### Information provided
(** C4, as the code has it.  A viewpoint key or a selection key whose
    key half returns has written exactly one scalar of the state, the one
    [assigned] names; every other scalar is as before, also when the frame
    half then raises.  When the tick returns, the frame has been composed,
    stored and shown (after [align_view]) if the visualizer has a render
    option and a view control; if not, the tick ended at the guard and no
    frame was composed. *)
Theorem C4_one_scalar_then_frame :
  forall key vis (s : State) f v,
    assigned key s = Some (f, v) ->
    outcome (on_key key s) = inr tt ->
    let r := Callbacks_call key vis s in
    scalar f (store r) = v
    /\ (forall g, g <> f -> scalar g (store r) = scalar g s)
    /\ (outcome r = inr tt ->
        if can_render vis then
          exists mesh out,
            geometries (store r) !! "mesh" = Some mesh
            /\ frame_image (store r) (camera (store r)) mesh = inr out
            /\ dump_image (store r) = Some out
            /\ trace r = (view_print (store r) ++ aligned ++ shown out)%list
        else
          dump_image (store r) = dump_image s
          /\ trace r = (view_print (store r) ++ [UpdateGeometry])%list).
Proof.
  intros key vis s f v Ha Hk0 r.
  destruct (assigned_on_key key s f v Ha Hk0) as (s1 & Hk & Hf & Hg & Hd).
  assert (Hc : r = framed vis s1) by (unfold r; now apply call_quiet).
  split; [|split].
  - unfold r. rewrite (call_reads (scalar f)) by apply scalar_blind. now rewrite Hk.
  - intros g Hne. unfold r. rewrite (call_reads (scalar g)) by apply scalar_blind.
    rewrite Hk. now apply Hg.
  - intros Hr. rewrite Hc in Hr |- *.
    pose proof (framed_returns vis s1 Hr) as H. cbv zeta in H.
    destruct (can_render vis); [exact H|]. now rewrite <- Hd.
Qed.
(* ===== verification/Prelude.v ===== *)
(** * A verification library for concurrent_log_analyzer (src/main.go)

    The program reads a batch of log files, one goroutine per file, parses
    every line of the form
      [<timestamp> | <severity> | <module>:<function>:<line> - <message>]
    computes per file a [LogAnalysis] (entry count, severity counts, five
    most frequent messages with their counts, start and end time), sends
    it on an unbuffered channel, and merges the analyses it receives into
    one global analysis.  [main] prints it.

    ** Parts of the program and the files that model them

    - [Prelude] (this file): Go's [int64] arithmetic with its wrap-around
      ([wrap64], [add64]); the [result] type for Go panics, with its bind
      [let*] in [loga_scope]; the [loga] hint databases; the tactics and
      list lemmas the other files share.
    - [GoStrings]: the library functions the parser calls, written from
      Go's definitions: [strings.Split] ([split]), [strings.TrimSpace]
      with Go's white space over UTF-8 bytes ([TrimSpace]), and
      [strconv.ParseInt]/[ParseUint] with base prefixes, underscores and
      range errors ([ParseInt]).
    - [GoTime]: [time.Parse] for the one layout the program uses,
      "2006-01-02 15:04:05.999" ([parse_time]: [getnum], [skip] where a
      layout space matches any run of spaces, the optional fraction, the
      range checks and the day-of-month check), a [Time] as its instant
      (seconds since 1 January of year 1, nanoseconds), [Before] and
      [After], and the minimum and maximum of the reducer's loops.
    - [GoFormat]: [Time.Format] for the same layout ([Format]): Go's
      [absDate] (400-, 100- and 4-year cycles, then month and day),
      [absClock], [appendInt] (zero padding) and [formatNano] (three
      digits of the fraction without trailing zeros).
    - [GoSort]: [sort.SliceStable] with the comparator of the program
      (descending count) as a stable insertion sort, with the theorem that
      every stable sort by the key gives its result; Go's unspecified map
      iteration order as a [MapIter], a choice of a permutation of the
      keys of every map, taken as a parameter by the code that ranges
      over a map.
    - [Parser]: [LogMessage] and [parseLogMessage] (main.go 17-24, 42-72),
      which returns the partly filled record together with its error as
      Go does, and [parseLogFile] (main.go 74-89) with [os.ReadFile] as a
      [FileSystem], a function from paths to contents.
    - [Aggregator]: [LogSeverityFrequency], [LogAnalysis] and the
      per-file functions [getNumEntries], [getLogSeverityFrequency] (the
      [switch] as [count_severity]), [getTopFiveLogMessages] (the
      counting map, the stable sort of the keys in map order, the copy
      into five slots), [getStartTime], [getEndTime] (their panics as
      [Err]) and the computing part of [analyzeLogFile] (main.go 91-173).
    - [Reducer]: [analyzeTopFiveLogMessages] (main.go 199-232; the slot
      loops, the index-out-of-range panic when a frequency slice is
      shorter) and [analyzelogAnalyses] (main.go 234-267; the panic on no
      analysis, the int64 sums, the minimum start and maximum end).
    - [Dispatcher]: [analyzeLogFiles] (main.go 269-286) with the send and
      [waitGroup.Done()] of [analyzeLogFile] (174-175), as a step
      relation [step] on a [World]: the main goroutine's program point,
      the goroutines in start order (running, blocked on the send, sent,
      exited), the package-level [WaitGroup] counter, the received
      analyses and the panic that ended the process.  The scheduler
      picks the goroutine that moves, the sender the main goroutine
      receives from, and each goroutine's map iteration order.
    - [Printer]: [printLogAnalysis] (main.go 178-197) as the list of
      lines [fmt.Println] writes, its slot loop with the index panic
      ([print_slot]), and [main] (288-292) as [main_prints]: a run of
      [analyzeLogFiles] on [os.Args[1:]] that returns, the line
      [fmt.Println(topFiveLogMessages)] of [analyzeTopFiveLogMessages]
      writes during the reduction (main.go 230, [println_strings]), then
      the lines of [printLogAnalysis].
    - [GoTests]: the Go tests (src/main-tests.go) as programs: the table
      and loop of TestParseLogMessage, [createTestLogFile] as an update
      of the file system, the goroutine harness of TestAnalyzeLogFile
      (Add, go, one receive, Wait) as the steps of [Dispatcher.step]
      before the reduction, and the checks of TestAnalyzeLogFile and
      TestAnalyzeLogFiles.  The data of the other tests are definitions
      of the files of the functions they test, each test a theorem there.

    ** What the theorems show

    - Dispatcher: the invariant [inv] holds in every reachable world
      (rule induction on [step]); the WaitGroup counter is the number of
      goroutines that have not called [Done] and never goes negative; the
      step relation is well founded (a [measure] decreases at every
      step); a reachable world is stuck exactly when the process has
      ended, and every run can be completed; the outcome refines the
      contract [analyzeLogFiles_spec] (the reduction of one analysis per
      path in an arrival order that is a permutation of the paths); all
      schedules and map orders agree on the counts and times; the
      reduction happens only after [Wait] has returned with every
      analysis received; some schedule reduces out of input order;
      TestAnalyzeLogFiles passes under every schedule.
    - Reducer: the counts are the int64 sums, the times the minimum and
      maximum, all independent of the order of the analyses; the global
      top five in closed form (placeholders included, no frequencies); no
      panic on well-formed analyses; an empty file makes the start time
      year 1; the slice printed at main.go 230 is the returned top five.
    - Aggregator: the severity counts as exact counts, independent of
      record order; the top five as the specification's first-seen ranking
      when the map is iterated in first-seen order, and their dependence
      on the map order otherwise; the five-slot shape of every analysis;
      the empty-file analysis and the start-time panic; the Go tests.
    - Printer: [printLogAnalysis] never panics and prints 9 + min(5, n)
      lines; every slot, the empty placeholder included, is a numbered
      line; two runs of [main] on the same readable files print the same
      counts and times and differ at most in the ranked messages (the
      slice of main.go 230 and the numbered lines, which list the same
      messages), and some runs print different rankings.
    - Parser: parsing a line written in the log format ([format_line])
      gives back its record; a line number with a leading zero is read
      in octal (base 0 of [ParseInt]); the line number is in
      [0, 32767]; the message holds no delimiter; the errors of
      malformed lines; a file written one record per line is read back
      by [parseLogFile] as its records, in order.
    - GoTests: TestAnalyzeLogFile and TestAnalyzeLogFiles pass for any
      file system the temporary files are created in, any (distinct)
      names, every schedule and map order: in the harness of
      TestAnalyzeLogFile no goroutine panics, every run that ends has
      passed through the return of [Wait], and [Wait] returns with
      exactly one analysis received.  TestGetTopFiveLogMessages passes
      exactly for the map orders that visit the messages seen once in
      the order the test lists them.  The runs depend on the file
      system only at their paths ([reachable_ext]).
    - GoFormat: [parse_time] reads back what [Format] writes, truncated
      to the millisecond; a time with no milliseconds is written with no
      fraction.

    ** Bounds and fuel

    The loops are structural recursions or folds over the input, and the
    goroutines and the main goroutine are a step relation whose
    termination is a theorem.  The one bounded recursion is [utoa], the
    digit loop of [strconv.FormatInt], with 20 iterations: an int64 has
    at most 19 digits, so the bound is never reached.  Checks by
    evaluation ([forall_range]) cover finite ranges only: the days of a
    year for [absMonthDay] and the thousand millisecond values for the
    fraction; [forall_permutations] checks a property of every order of
    a list of keys (the 720 orders of the six keys of
    TestGetTopFiveLogMessages), which covers every map order since a
    [MapIter] gives a permutation of the keys.  [ParseInt] keeps the
    uint64 accumulator of Go with its overflow checks; counters wrap at
    64 bits as Go's [int64] does, and the theorems that state counts as
    plain sums assume fewer than 2^63 records where needed.

    ** Not modelled

    The [fmt.Println] of a read error in [parseLogFile] (main.go 78)
    prints the text of an [os] error, which the file system model does
    not carry: [main_prints] covers command lines of readable files,
    where it does not print.  [main] is modelled only for the runs that
    return an analysis (a panic prints nothing to standard output).  The
    bodies of TestParseLogMessage, TestGetLogSeverityFrequency and
    TestGetStartAndEndTime are definitions of [GoTests] and
    [Aggregator] that evaluate on their fixed inputs.  In
    the tests, the [t.Fatal] branches of [createTestLogFile] (a failed
    write of a temporary file) and the deferred [os.Remove] are left
    out: the writes are taken to succeed and removal follows the
    checks.  The file system is fixed during a run.  Go's
    memory model is not needed: goroutines share only the channel and
    the WaitGroup, which the step relation models.

    ** Conventions

    Go strings are byte strings, modelled by Rocq's [string].  Go [int]
    and [int64] are [Z] with the wrap-around written out by [add64].  A Go
    [panic] is an [Err (GoPanic msg)] value of [result]; a Go [error]
    return is an [option] of the error kind next to the value the
    function returns with it. *)

From Stdlib Require Export Ascii String ZArith Lia.
From stdpp Require Export base list strings gmap sorting.

Declare Scope loga_scope.
Delimit Scope loga_scope with loga.
Open Scope loga_scope.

### Your task
Exactly the lines between the one containing "function returns with it. *)" and the end of the material, both ends included, must be retyped, with nothing added.

### Answer to the problem
    function returns with it. *)

From Stdlib Require Export Ascii String ZArith Lia.
From stdpp Require Export base list strings gmap sorting.

Declare Scope loga_scope.
Delimit Scope loga_scope with loga.
Open Scope loga_scope.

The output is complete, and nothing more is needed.